►

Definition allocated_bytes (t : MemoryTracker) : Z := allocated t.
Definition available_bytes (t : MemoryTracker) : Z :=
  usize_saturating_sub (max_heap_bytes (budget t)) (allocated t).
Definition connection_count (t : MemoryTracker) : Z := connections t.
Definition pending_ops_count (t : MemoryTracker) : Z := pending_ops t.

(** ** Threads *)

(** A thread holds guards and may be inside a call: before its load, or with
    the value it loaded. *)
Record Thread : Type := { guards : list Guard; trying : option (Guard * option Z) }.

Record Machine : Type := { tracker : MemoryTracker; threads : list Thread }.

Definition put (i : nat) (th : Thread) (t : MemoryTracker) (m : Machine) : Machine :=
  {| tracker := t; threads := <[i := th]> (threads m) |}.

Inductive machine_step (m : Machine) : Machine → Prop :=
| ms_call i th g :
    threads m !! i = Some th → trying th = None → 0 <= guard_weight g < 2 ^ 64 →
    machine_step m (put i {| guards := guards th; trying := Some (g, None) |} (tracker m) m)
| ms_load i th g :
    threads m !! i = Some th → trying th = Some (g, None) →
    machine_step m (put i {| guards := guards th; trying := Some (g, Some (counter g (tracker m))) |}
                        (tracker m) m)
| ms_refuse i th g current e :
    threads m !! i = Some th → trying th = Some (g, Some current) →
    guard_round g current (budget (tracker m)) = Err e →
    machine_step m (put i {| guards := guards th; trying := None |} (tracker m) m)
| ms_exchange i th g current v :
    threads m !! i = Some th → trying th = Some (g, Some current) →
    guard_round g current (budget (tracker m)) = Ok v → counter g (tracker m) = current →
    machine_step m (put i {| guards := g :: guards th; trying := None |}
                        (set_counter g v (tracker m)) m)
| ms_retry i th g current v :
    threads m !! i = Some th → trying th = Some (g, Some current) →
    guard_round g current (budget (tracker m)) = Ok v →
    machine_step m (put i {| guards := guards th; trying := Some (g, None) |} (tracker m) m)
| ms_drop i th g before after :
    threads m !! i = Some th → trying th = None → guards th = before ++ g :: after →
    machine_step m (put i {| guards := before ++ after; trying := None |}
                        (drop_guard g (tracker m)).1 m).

◄

## Exercise
Mind each word and retype the entire listing above.

## Output for this exercise
Definition allocated_bytes (t : MemoryTracker) : Z := allocated t.
Definition available_bytes (t : MemoryTracker) : Z :=
  usize_saturating_sub (max_heap_bytes (budget t)) (allocated t).
Definition connection_count (t : MemoryTracker) : Z := connections t.
Definition pending_ops_count (t : MemoryTracker) : Z := pending_ops t.

(** ** Threads *)

(** A thread holds guards and may be inside a call: before its load, or with
    the value it loaded. *)
Record Thread : Type := { guards : list Guard; trying : option (Guard * option Z) }.

Record Machine : Type := { tracker : MemoryTracker; threads : list Thread }.

Definition put (i : nat) (th : Thread) (t : MemoryTracker) (m : Machine) : Machine :=
  {| tracker := t; threads := <[i := th]> (threads m) |}.

Inductive machine_step (m : Machine) : Machine → Prop :=
| ms_call i th g :
    threads m !! i = Some th → trying th = None → 0 <= guard_weight g < 2 ^ 64 →
    machine_step m (put i {| guards := guards th; trying := Some (g, None) |} (tracker m) m)
| ms_load i th g :
    threads m !! i = Some th → trying th = Some (g, None) →
    machine_step m (put i {| guards := guards th; trying := Some (g, Some (counter g (tracker m))) |}
                        (tracker m) m)
| ms_refuse i th g current e :
    threads m !! i = Some th → trying th = Some (g, Some current) →
    guard_round g current (budget (tracker m)) = Err e →
    machine_step m (put i {| guards := guards th; trying := None |} (tracker m) m)
| ms_exchange i th g current v :
    threads m !! i = Some th → trying th = Some (g, Some current) →
    guard_round g current (budget (tracker m)) = Ok v → counter g (tracker m) = current →
    machine_step m (put i {| guards := g :: guards th; trying := None |}
                        (set_counter g v (tracker m)) m)
| ms_retry i th g current v :
    threads m !! i = Some th → trying th = Some (g, Some current) →
    guard_round g current (budget (tracker m)) = Ok v →
    machine_step m (put i {| guards := guards th; trying := Some (g, None) |} (tracker m) m)
| ms_drop i th g before after :
    threads m !! i = Some th → trying th = None → guards th = before ++ g :: after →
    machine_step m (put i {| guards := before ++ after; trying := None |}
                        (drop_guard g (tracker m)).1 m).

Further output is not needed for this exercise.